### TASK DIRECTIONS
Below are some records. Return exactly the lines from the one with "else outbox w c." to the one with "NoDup (active_websockets w)", and nothing else.
BEGIN DATA FOR REVIEW
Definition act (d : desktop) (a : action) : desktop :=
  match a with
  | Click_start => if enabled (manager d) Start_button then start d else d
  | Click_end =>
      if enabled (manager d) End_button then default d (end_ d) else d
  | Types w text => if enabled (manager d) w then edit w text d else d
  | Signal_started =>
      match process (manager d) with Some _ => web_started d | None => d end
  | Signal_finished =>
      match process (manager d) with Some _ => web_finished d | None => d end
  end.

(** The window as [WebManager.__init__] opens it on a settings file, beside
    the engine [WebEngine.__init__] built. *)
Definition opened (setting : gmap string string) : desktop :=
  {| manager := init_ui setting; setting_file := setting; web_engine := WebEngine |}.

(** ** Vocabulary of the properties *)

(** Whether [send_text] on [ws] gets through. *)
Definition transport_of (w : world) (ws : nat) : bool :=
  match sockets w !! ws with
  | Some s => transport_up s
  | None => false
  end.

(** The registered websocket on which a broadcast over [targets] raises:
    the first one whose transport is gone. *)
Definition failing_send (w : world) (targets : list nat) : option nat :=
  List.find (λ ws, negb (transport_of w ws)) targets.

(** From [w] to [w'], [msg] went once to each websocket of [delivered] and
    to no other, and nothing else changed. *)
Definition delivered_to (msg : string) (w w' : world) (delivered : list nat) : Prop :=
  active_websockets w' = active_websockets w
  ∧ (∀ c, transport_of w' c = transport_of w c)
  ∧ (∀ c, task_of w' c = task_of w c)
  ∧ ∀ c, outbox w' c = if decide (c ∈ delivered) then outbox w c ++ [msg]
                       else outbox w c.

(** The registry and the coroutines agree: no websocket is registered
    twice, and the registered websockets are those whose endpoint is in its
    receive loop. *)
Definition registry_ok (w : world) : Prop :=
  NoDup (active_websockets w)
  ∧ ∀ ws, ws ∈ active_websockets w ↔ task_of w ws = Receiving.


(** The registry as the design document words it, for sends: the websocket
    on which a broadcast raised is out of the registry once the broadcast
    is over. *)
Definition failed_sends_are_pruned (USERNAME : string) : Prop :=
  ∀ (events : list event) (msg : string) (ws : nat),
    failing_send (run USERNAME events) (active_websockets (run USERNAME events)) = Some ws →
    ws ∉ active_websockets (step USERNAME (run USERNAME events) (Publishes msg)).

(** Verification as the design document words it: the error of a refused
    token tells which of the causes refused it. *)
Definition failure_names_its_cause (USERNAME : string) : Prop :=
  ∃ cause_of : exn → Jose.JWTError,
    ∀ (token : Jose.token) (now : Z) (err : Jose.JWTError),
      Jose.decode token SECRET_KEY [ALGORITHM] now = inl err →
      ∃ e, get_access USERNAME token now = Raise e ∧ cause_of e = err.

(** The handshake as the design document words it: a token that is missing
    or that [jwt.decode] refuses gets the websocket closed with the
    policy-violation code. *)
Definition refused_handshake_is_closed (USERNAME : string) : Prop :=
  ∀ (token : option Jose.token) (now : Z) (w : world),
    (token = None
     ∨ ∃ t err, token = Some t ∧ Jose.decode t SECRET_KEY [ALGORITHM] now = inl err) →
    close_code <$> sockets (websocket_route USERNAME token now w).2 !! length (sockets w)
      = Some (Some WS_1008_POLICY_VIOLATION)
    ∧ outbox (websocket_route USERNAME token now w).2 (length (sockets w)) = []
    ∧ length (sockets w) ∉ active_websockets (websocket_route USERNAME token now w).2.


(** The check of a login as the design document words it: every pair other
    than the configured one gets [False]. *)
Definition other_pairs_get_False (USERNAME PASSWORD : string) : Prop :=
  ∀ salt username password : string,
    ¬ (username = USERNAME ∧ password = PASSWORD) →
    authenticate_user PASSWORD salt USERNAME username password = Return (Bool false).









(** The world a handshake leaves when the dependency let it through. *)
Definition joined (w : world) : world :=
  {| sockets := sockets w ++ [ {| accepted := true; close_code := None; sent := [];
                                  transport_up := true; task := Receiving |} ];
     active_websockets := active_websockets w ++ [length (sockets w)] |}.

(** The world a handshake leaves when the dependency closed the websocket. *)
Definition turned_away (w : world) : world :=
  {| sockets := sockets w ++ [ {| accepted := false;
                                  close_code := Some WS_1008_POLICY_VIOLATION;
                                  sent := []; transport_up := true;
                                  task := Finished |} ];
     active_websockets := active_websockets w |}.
END DATA FOR REVIEW
BEGIN DATA FOR REVIEW
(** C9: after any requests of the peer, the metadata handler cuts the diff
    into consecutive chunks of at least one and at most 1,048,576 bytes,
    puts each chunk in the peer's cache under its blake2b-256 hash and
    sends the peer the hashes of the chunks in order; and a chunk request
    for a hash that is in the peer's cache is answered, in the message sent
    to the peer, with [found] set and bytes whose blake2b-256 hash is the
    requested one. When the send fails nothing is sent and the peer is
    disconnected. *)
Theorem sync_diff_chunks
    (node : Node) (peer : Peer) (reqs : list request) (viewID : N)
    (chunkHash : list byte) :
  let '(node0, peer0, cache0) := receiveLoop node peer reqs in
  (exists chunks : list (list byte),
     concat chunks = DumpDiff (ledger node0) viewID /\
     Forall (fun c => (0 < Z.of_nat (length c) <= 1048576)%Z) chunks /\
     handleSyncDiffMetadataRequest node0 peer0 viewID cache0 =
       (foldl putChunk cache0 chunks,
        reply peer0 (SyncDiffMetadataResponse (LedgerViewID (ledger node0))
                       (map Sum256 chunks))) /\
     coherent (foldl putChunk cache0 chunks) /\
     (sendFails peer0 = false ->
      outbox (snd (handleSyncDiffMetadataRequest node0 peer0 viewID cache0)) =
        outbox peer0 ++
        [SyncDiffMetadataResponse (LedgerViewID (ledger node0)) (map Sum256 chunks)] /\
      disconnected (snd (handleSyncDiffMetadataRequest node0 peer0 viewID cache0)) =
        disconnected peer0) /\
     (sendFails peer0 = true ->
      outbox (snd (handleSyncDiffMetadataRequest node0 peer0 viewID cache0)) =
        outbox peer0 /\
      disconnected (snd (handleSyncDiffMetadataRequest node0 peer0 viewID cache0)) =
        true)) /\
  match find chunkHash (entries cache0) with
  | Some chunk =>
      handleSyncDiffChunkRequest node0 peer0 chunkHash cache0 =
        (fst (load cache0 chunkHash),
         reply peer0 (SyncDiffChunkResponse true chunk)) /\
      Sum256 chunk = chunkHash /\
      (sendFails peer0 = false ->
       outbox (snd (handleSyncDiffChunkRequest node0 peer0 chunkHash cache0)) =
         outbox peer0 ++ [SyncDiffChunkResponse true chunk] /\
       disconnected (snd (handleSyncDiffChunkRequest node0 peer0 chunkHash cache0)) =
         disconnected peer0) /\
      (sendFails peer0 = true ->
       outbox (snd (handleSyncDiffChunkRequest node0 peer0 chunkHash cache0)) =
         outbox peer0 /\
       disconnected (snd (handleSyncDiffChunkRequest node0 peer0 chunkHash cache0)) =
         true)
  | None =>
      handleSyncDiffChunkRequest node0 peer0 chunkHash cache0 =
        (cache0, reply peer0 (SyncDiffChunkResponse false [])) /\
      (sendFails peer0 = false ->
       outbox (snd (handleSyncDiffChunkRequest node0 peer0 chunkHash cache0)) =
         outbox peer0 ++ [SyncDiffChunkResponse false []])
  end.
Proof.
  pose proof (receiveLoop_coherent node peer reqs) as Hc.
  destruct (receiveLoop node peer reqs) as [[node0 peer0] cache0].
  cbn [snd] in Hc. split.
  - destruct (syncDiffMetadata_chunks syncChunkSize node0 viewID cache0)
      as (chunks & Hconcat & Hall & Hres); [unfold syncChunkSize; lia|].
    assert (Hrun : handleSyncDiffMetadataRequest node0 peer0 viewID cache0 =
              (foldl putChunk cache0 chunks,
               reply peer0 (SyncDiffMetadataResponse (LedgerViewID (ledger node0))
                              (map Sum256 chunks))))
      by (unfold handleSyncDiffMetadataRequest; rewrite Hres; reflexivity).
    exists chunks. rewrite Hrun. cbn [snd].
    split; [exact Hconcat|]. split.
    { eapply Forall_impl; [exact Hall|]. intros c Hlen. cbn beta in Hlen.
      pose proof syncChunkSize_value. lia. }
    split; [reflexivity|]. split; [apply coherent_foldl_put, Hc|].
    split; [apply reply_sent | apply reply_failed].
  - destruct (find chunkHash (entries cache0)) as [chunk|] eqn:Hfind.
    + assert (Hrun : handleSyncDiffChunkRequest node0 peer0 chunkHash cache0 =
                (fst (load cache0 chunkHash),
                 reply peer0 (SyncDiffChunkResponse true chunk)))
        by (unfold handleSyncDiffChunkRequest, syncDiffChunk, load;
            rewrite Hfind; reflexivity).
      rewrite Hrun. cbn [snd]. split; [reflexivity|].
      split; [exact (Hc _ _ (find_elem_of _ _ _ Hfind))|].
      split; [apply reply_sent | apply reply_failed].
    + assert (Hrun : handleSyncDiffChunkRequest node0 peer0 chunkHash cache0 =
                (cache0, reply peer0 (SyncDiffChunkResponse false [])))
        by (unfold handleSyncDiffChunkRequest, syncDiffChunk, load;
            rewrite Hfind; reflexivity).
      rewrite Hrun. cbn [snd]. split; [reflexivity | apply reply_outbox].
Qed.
END DATA FOR REVIEW
### WRITTEN RESPONSE
                       else outbox w c.

(** The registry and the coroutines agree: no websocket is registered
    twice, and the registered websockets are those whose endpoint is in its
    receive loop. *)
Definition registry_ok (w : world) : Prop :=
  NoDup (active_websockets w)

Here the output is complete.